(* ===== verification/Placement.v ===== *)
(** * Where each object lives

    [src/src/history/placement.rs], with [Placement] of [src/src/manifest.rs] and
    [AttachedTables] of [src/src/options.rs].  The catalogue of the source schema,
    the printing of statements and the visitor that lists the relations a node
    names are parameters.  The statements the code changes in place are returned. *)

From S2P Require Import Prelude Text Errors Ast Exprs Names.

Module Placement.

Inductive Placement := Main | Attached | Temp.

#[global] Instance Placement_eq_dec : EqDecision Placement.
Proof. solve_decision. Defined.

(** A [Files] is its byte. *)
Definition Files := Z.
Definition MAIN : Files := 1.
Definition ATTACHED : Files := 2.
Definition CONNECTION : Files := 4.
Definition files_default : Files := 0.
Definition union (a b : Files) : Files := Z.lor a b.
Definition contains (self other : Files) : bool := Z.land self other =? other.
Definition contains_placement (self : Files) (placement : Placement) : bool :=
  match placement with
  | Main => contains self MAIN
  | Attached => contains self ATTACHED
  | Temp => contains self CONNECTION
  end.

--

_Aim of the exercise_: Of the entries above, repeat exactly the lines from the line with "[src/src/history/placement.rs], with [Placement]" through the line with "Proof. solve_decision. Defined.", both of them included.

_Result for this exercise_:
    [src/src/history/placement.rs], with [Placement] of [src/src/manifest.rs] and
    [AttachedTables] of [src/src/options.rs].  The catalogue of the source schema,
    the printing of statements and the visitor that lists the relations a node
    names are parameters.  The statements the code changes in place are returned. *)

From S2P Require Import Prelude Text Errors Ast Exprs Names.

Module Placement.

Inductive Placement := Main | Attached | Temp.

#[global] Instance Placement_eq_dec : EqDecision Placement.
Proof. solve_decision. Defined.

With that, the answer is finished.